(** C1.  Whatever the checksum function, a wire string that
    [juicebox_message_from_string] accepts, as a command of either width
    or as a status message, is given back by [build] character for
    character. *)
Theorem build_after_parse_is_the_wire_string
        (checksum_computed : string -> string) (s : string) (m : message) :
  juicebox_message_from_string checksum_computed s = Parsed m ->
  build checksum_computed m = Some s.
Proof.
  unfold juicebox_message_from_string. intros H.
  destruct (strip_prefix "CMD" s).
  - destruct (parse_command checksum_computed s) as [c|] eqn:Hp;
      [|discriminate].
    injection H as <-. now apply parse_command_build.
  - destruct (parse_status checksum_computed s) as [c|] eqn:Hp;
      [|discriminate].
    injection H as <-. now apply parse_status_build.
Qed.

Lemma build_after_parse_is_the_wire_string_witness :
  juicebox_message_from_string reference_checksum
                               "CMD41325A0040M040C006S638!5N5$"
  = Parsed (JuiceboxCommand
              (mkCommand true "4" "1325" "0040" "040" "006" "638" "5N5"))
  /\
  build reference_checksum
        (JuiceboxCommand
           (mkCommand true "4" "1325" "0040" "040" "006" "638" "5N5"))
  = Some "CMD41325A0040M040C006S638!5N5$"%string.
Proof.
  split; [reflexivity|].
  apply (build_after_parse_is_the_wire_string reference_checksum
           "CMD41325A0040M040C006S638!5N5$").
  reflexivity.
Defined.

* [What is needed]:
Wherever the string "mkCommand" occurs in the entries, copy that whole line.

* [Task solution]:
              (mkCommand true "4" "1325" "0040" "040" "006" "638" "5N5"))
           (mkCommand true "4" "1325" "0040" "040" "006" "638" "5N5"))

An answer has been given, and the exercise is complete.